* **Work request**
Filter the records below down to lines containing "cands".

* **Records provided**
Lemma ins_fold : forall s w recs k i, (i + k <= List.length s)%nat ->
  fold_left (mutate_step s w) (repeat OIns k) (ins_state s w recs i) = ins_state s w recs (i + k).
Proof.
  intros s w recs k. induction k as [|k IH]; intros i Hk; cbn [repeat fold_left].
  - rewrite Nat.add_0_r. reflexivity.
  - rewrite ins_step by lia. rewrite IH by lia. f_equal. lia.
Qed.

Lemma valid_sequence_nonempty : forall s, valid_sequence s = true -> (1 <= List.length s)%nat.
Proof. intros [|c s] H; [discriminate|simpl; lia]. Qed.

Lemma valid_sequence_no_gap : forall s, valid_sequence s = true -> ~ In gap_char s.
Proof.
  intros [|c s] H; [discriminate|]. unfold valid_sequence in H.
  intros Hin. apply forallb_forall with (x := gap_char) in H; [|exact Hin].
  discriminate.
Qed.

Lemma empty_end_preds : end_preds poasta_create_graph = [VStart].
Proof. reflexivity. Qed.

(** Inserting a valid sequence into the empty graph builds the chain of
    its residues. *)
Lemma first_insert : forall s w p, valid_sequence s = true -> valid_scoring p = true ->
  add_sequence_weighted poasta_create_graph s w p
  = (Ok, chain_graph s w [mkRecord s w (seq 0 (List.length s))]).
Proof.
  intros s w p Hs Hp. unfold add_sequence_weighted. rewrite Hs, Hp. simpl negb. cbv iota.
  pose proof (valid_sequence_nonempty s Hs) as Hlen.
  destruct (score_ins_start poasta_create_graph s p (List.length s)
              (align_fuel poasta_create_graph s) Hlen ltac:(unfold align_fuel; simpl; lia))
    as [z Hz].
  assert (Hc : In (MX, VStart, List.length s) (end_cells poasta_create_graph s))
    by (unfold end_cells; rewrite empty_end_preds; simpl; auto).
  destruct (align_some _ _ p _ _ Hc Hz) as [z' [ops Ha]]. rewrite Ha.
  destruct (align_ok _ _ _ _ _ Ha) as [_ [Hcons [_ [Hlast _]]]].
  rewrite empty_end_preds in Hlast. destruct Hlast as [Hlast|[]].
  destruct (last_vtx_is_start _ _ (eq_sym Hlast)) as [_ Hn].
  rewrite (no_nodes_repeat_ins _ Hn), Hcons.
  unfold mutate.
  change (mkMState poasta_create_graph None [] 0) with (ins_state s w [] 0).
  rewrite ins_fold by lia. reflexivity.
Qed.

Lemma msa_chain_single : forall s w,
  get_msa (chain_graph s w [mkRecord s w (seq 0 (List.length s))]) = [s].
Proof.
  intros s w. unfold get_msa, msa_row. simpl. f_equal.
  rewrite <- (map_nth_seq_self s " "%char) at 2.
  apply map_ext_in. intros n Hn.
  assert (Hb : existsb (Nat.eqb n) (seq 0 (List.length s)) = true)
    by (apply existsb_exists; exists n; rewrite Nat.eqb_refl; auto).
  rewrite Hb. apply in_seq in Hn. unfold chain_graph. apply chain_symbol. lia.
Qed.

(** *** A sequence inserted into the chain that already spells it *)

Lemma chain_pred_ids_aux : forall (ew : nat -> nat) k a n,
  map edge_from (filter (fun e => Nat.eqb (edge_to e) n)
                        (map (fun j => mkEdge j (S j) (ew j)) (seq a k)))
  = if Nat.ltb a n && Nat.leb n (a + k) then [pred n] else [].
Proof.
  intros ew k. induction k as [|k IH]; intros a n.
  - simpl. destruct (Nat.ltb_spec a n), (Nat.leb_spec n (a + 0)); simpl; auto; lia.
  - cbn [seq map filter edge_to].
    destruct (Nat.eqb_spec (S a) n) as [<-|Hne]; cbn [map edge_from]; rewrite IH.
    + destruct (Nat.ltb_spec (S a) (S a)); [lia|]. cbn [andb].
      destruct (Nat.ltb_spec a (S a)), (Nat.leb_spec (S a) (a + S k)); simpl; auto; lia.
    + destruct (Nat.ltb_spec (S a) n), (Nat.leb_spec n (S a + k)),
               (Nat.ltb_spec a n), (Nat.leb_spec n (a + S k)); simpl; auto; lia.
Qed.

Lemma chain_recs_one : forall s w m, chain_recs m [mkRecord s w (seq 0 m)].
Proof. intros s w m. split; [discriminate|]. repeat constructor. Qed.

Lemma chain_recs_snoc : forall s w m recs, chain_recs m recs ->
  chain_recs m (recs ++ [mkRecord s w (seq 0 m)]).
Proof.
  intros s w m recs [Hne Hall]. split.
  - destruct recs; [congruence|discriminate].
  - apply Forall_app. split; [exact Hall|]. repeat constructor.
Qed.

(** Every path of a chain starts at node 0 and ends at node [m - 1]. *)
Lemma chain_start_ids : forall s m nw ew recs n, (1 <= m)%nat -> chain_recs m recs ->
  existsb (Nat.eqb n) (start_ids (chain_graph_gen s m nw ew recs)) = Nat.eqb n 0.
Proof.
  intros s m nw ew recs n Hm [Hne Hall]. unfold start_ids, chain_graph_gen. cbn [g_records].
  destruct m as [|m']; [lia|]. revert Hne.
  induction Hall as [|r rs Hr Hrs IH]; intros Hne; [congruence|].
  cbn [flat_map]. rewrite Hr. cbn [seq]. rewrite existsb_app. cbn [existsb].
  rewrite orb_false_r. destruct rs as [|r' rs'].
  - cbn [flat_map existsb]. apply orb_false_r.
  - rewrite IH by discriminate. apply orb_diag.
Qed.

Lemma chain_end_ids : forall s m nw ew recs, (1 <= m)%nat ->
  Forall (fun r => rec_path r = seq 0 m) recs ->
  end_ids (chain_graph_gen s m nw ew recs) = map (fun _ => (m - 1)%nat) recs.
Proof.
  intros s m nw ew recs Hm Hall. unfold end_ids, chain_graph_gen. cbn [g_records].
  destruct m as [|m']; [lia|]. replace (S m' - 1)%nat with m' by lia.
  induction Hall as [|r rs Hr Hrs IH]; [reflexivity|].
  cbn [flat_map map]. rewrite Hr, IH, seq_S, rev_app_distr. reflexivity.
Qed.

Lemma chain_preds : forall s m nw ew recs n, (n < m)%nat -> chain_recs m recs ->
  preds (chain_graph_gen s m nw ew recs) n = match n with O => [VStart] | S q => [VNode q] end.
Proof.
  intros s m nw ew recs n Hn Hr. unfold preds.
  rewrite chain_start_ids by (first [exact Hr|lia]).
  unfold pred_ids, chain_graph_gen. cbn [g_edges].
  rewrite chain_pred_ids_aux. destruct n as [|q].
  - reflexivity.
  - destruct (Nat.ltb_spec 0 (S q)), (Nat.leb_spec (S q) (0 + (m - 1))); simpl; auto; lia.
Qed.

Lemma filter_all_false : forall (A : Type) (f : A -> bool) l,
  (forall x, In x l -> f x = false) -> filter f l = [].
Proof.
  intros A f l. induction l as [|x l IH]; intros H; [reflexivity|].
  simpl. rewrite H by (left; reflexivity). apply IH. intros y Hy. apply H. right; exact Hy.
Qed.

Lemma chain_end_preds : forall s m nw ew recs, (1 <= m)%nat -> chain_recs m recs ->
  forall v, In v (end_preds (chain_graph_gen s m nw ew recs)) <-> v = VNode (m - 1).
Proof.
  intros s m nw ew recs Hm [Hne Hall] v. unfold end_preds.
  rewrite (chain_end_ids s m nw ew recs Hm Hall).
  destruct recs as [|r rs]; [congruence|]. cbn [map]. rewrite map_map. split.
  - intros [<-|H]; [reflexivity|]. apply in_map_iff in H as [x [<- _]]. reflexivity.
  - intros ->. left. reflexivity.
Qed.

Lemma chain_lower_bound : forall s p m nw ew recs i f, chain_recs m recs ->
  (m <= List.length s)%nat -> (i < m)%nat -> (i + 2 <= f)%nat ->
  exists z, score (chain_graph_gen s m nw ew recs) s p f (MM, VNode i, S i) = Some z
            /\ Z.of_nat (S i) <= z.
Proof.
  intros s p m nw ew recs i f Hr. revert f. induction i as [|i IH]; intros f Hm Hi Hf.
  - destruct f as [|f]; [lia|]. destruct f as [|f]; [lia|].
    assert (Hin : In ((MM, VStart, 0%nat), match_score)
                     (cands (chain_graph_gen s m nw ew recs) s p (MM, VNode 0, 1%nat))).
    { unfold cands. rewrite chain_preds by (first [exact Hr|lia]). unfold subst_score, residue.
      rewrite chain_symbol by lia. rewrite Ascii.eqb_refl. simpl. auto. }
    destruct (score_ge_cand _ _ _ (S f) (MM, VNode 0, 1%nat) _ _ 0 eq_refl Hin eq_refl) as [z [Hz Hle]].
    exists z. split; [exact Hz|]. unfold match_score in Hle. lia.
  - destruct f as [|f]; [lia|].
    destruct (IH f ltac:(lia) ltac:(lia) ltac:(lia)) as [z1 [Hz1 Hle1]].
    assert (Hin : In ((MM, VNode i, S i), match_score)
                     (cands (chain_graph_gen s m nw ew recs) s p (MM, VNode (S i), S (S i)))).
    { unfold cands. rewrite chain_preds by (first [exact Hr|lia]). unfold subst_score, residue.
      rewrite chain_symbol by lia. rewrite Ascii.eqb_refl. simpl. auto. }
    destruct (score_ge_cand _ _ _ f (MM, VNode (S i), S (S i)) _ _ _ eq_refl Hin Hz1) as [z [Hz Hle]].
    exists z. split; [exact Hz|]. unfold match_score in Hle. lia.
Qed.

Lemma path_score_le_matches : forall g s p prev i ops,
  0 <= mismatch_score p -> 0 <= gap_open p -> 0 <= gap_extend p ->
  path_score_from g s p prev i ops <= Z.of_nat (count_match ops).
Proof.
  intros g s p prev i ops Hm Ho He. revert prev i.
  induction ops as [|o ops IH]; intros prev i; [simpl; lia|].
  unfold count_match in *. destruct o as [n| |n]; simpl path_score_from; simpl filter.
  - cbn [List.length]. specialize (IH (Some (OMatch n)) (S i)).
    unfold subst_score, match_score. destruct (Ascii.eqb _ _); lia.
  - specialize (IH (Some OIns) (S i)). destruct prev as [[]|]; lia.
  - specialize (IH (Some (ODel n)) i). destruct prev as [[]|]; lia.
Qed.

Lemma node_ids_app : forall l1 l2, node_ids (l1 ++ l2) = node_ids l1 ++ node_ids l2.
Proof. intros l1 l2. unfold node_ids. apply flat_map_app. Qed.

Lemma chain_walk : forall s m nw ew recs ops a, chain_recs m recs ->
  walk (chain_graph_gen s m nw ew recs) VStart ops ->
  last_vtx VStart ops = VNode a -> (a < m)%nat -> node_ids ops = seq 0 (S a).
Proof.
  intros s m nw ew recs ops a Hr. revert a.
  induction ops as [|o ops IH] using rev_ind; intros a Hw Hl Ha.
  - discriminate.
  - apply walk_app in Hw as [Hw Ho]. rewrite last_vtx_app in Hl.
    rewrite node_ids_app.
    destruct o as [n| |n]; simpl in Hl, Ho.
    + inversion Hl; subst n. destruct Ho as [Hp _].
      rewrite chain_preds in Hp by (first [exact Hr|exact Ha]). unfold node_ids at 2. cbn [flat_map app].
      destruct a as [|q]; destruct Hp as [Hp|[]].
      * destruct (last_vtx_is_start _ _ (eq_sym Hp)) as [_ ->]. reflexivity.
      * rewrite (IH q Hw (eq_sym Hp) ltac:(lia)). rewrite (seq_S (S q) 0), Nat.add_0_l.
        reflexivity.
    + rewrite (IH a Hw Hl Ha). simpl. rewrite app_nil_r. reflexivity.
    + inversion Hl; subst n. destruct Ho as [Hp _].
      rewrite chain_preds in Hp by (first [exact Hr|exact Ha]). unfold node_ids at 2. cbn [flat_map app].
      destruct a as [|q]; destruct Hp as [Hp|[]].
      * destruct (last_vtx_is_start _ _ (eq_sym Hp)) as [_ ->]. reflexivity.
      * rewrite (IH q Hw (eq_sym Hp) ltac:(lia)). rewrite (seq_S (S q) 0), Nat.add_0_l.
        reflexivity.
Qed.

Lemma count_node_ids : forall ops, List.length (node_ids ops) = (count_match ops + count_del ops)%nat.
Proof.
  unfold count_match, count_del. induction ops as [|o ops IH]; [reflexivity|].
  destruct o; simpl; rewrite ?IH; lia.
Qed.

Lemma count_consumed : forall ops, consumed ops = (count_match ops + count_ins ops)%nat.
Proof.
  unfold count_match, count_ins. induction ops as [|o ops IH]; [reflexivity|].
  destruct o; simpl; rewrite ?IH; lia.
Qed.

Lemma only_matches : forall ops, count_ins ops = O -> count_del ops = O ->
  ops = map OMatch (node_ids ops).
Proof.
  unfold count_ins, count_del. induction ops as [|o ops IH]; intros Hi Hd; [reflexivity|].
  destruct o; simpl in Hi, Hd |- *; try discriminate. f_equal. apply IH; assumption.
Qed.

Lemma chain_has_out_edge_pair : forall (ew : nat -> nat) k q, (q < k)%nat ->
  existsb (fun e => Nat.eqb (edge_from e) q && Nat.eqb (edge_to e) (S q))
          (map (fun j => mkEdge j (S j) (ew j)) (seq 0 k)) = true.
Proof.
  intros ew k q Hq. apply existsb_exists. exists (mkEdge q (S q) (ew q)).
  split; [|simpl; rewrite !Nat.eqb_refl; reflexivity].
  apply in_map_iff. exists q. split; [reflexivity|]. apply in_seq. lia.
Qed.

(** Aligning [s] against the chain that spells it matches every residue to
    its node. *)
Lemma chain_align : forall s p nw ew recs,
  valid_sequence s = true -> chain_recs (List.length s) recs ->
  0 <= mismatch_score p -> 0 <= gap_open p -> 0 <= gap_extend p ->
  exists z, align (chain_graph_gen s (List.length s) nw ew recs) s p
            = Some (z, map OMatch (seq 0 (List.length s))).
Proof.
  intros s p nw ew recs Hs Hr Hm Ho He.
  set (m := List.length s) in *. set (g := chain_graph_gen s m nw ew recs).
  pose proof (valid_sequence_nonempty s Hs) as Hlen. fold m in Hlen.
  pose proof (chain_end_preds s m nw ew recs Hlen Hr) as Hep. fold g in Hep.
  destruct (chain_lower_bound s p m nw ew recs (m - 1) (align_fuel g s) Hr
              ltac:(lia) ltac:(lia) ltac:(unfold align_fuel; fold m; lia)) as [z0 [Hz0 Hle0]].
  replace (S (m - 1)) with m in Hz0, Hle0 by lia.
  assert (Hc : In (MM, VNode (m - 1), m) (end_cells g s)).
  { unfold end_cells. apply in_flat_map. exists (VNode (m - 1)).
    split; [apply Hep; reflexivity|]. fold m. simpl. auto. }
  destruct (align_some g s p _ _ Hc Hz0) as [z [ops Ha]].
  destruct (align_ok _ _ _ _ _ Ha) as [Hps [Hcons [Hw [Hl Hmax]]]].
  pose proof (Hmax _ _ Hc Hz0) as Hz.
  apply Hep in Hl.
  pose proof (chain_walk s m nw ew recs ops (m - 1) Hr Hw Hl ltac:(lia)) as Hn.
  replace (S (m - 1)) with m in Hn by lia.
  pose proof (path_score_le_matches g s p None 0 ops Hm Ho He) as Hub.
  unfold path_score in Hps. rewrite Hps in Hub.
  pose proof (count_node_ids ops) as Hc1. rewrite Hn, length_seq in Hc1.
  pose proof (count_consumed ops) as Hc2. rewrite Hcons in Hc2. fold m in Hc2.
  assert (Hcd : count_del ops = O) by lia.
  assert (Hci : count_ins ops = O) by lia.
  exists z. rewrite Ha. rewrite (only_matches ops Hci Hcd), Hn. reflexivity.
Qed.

* **Result**
                     (cands (chain_graph_gen s m nw ew recs) s p (MM, VNode 0, 1%nat))).
    { unfold cands. rewrite chain_preds by (first [exact Hr|lia]). unfold subst_score, residue.
                     (cands (chain_graph_gen s m nw ew recs) s p (MM, VNode (S i), S (S i)))).
    { unfold cands. rewrite chain_preds by (first [exact Hr|lia]). unfold subst_score, residue.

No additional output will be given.